• [ABOUT THIS TASK] For the data below, restate word for word only the lines from the line containing "raised when a" through the line containing "DAG orchestrator, its", both ends included.

• [STORED DATA]
● ● ● ● ● ● ●

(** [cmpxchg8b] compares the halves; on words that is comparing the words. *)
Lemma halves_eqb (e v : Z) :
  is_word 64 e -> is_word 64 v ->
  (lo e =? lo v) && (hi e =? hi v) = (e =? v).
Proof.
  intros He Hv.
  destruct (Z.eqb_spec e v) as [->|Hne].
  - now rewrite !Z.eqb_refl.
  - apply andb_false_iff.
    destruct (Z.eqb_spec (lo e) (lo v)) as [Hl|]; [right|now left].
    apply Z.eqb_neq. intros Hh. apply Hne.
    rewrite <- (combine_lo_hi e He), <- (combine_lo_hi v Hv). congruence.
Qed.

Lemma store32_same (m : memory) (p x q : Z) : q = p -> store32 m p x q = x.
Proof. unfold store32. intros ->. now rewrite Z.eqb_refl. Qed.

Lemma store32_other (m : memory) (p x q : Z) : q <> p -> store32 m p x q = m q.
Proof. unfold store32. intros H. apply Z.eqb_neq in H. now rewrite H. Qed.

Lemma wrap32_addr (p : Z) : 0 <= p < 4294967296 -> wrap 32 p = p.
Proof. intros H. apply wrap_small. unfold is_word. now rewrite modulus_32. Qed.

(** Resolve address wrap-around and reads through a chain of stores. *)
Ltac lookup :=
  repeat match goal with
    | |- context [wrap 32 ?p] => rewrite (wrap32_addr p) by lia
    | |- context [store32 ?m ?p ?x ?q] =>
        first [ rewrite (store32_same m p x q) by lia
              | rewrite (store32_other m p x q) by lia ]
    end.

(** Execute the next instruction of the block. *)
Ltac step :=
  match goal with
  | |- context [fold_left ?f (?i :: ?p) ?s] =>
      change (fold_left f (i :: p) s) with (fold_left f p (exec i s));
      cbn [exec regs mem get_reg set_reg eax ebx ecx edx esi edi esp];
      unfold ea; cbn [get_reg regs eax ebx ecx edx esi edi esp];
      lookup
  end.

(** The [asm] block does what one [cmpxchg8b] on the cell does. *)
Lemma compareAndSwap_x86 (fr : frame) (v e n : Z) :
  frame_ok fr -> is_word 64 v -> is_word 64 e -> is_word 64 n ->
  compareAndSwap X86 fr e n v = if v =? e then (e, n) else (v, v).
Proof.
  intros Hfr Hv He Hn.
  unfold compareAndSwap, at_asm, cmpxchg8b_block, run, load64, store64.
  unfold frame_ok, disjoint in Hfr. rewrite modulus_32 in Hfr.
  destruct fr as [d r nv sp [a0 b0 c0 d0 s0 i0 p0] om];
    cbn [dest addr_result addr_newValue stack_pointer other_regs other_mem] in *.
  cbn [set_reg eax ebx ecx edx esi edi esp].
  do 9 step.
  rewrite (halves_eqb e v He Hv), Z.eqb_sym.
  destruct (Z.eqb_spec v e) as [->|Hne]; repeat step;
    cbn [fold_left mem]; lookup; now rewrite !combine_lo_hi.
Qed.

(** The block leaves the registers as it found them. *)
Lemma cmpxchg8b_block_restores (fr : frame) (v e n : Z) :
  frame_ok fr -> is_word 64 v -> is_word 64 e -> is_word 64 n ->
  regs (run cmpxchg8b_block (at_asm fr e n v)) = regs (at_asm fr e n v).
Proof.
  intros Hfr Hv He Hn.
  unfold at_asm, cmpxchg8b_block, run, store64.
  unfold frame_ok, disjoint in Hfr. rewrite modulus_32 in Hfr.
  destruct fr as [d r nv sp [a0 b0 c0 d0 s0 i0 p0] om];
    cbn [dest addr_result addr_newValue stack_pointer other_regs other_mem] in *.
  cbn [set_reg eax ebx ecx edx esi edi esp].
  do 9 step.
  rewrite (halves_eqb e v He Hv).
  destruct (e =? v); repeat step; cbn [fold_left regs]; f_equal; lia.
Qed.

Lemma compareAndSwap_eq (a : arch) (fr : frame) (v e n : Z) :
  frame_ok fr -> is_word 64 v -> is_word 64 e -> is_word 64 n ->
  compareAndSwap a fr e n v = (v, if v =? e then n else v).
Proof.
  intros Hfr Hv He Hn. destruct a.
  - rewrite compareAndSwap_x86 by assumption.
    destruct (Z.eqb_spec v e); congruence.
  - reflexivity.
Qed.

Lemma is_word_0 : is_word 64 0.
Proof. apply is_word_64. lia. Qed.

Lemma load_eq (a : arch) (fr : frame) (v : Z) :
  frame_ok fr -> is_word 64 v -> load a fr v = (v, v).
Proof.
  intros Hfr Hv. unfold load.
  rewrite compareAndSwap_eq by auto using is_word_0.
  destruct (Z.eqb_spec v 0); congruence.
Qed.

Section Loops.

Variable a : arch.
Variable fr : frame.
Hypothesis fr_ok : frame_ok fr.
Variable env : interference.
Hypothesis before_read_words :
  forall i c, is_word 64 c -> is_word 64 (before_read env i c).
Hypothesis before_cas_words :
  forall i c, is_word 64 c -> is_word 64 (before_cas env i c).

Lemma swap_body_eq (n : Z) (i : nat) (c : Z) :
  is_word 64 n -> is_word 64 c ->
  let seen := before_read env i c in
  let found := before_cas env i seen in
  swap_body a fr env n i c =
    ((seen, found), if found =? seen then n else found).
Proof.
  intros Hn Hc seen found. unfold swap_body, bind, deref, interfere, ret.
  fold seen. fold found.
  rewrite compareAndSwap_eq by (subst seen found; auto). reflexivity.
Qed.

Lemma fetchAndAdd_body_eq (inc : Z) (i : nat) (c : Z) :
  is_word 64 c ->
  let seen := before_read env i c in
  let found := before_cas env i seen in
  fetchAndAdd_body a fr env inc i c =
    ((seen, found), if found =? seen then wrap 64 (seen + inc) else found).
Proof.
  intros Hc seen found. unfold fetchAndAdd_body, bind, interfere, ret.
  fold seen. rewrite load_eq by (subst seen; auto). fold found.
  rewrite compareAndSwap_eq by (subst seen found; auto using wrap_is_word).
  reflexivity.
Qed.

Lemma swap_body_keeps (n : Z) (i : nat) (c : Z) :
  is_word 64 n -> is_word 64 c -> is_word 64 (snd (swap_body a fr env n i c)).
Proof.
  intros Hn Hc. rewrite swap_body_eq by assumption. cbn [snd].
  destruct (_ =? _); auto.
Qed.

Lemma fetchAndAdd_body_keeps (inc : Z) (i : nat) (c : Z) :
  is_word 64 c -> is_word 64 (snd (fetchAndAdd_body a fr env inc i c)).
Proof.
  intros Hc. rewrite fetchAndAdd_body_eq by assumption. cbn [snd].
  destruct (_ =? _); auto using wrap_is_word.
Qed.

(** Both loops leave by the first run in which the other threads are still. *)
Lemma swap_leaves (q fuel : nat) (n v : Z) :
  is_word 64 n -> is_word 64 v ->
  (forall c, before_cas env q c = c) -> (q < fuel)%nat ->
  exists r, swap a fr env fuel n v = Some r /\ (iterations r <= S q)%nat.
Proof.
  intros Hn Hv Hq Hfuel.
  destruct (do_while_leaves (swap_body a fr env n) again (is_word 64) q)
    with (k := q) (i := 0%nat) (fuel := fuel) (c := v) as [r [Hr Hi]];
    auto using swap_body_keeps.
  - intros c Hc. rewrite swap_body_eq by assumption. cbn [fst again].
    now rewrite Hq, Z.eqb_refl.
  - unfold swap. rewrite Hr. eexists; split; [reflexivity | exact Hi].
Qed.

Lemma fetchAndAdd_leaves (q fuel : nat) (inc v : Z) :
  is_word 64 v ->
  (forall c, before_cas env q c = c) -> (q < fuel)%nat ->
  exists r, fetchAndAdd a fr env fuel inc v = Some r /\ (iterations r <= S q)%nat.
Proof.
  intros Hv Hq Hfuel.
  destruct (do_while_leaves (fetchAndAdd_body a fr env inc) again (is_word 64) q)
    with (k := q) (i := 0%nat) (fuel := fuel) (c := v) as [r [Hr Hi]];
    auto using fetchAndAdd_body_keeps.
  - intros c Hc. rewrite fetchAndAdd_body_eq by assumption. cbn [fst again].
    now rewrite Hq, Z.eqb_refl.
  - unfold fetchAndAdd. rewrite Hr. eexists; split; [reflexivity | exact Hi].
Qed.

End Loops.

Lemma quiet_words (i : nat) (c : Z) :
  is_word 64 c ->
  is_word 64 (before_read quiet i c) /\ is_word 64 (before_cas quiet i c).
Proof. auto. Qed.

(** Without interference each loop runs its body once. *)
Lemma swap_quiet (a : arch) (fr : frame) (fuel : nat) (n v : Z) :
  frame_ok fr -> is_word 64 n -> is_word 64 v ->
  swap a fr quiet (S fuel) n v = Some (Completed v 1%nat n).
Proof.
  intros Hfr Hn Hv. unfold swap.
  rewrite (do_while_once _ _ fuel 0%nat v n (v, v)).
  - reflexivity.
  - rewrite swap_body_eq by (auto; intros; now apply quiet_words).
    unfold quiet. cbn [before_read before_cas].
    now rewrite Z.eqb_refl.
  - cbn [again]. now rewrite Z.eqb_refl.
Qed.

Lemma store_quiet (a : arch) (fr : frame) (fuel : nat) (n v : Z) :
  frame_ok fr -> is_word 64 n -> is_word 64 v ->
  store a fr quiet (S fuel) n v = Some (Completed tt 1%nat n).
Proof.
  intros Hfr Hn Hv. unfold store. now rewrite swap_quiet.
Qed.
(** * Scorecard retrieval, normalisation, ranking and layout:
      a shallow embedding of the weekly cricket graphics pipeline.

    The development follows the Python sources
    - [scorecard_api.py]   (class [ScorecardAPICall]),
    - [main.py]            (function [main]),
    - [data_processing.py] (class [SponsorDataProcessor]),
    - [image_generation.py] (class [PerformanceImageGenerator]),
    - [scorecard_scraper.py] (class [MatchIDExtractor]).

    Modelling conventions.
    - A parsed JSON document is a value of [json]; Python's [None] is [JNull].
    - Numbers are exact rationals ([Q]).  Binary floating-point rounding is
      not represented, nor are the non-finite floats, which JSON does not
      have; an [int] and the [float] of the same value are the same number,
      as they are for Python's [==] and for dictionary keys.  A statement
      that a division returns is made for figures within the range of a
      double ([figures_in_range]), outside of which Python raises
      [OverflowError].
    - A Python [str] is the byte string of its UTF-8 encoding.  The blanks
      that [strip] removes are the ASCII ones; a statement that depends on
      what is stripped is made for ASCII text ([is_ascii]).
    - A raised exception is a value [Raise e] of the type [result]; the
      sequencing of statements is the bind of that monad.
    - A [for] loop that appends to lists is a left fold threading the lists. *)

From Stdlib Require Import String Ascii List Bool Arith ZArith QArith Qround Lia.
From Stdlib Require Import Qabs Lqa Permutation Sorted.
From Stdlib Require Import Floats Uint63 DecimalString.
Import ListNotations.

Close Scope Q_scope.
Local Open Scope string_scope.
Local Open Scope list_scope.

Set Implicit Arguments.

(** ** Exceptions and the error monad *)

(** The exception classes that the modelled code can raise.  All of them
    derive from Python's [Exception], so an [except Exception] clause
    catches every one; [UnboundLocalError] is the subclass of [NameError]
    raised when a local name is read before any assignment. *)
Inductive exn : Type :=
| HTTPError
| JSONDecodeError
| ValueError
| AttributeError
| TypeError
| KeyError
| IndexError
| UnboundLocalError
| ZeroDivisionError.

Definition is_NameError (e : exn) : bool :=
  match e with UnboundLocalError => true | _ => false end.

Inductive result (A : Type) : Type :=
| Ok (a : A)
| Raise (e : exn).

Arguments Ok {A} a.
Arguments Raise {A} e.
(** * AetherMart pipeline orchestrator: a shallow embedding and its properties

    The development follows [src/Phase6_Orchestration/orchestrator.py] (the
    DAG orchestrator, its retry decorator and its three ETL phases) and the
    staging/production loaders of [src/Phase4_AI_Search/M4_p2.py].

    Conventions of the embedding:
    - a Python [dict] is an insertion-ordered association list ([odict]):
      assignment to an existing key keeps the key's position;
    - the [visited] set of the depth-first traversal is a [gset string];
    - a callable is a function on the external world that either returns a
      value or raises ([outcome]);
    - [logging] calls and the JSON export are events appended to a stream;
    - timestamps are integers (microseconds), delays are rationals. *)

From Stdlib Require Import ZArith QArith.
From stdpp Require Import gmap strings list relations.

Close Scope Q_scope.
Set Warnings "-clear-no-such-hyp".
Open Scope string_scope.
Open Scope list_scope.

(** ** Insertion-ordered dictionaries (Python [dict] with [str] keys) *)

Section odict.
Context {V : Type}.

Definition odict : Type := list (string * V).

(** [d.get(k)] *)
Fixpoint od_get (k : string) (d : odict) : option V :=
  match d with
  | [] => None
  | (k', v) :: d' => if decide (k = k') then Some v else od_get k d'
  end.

● ● ● ● ● ● ●

• [RESPONSE TO THIS EXERCISE]
    raised when a local name is read before any assignment. *)
Inductive exn : Type :=
| HTTPError
| JSONDecodeError
| ValueError
| AttributeError
| TypeError
| KeyError
| IndexError
| UnboundLocalError
| ZeroDivisionError.

Definition is_NameError (e : exn) : bool :=
  match e with UnboundLocalError => true | _ => false end.

Inductive result (A : Type) : Type :=
| Ok (a : A)
| Raise (e : exn).

Arguments Ok {A} a.
Arguments Raise {A} e.
(** * AetherMart pipeline orchestrator: a shallow embedding and its properties

    The development follows [src/Phase6_Orchestration/orchestrator.py] (the
    DAG orchestrator, its retry decorator and its three ETL phases) and the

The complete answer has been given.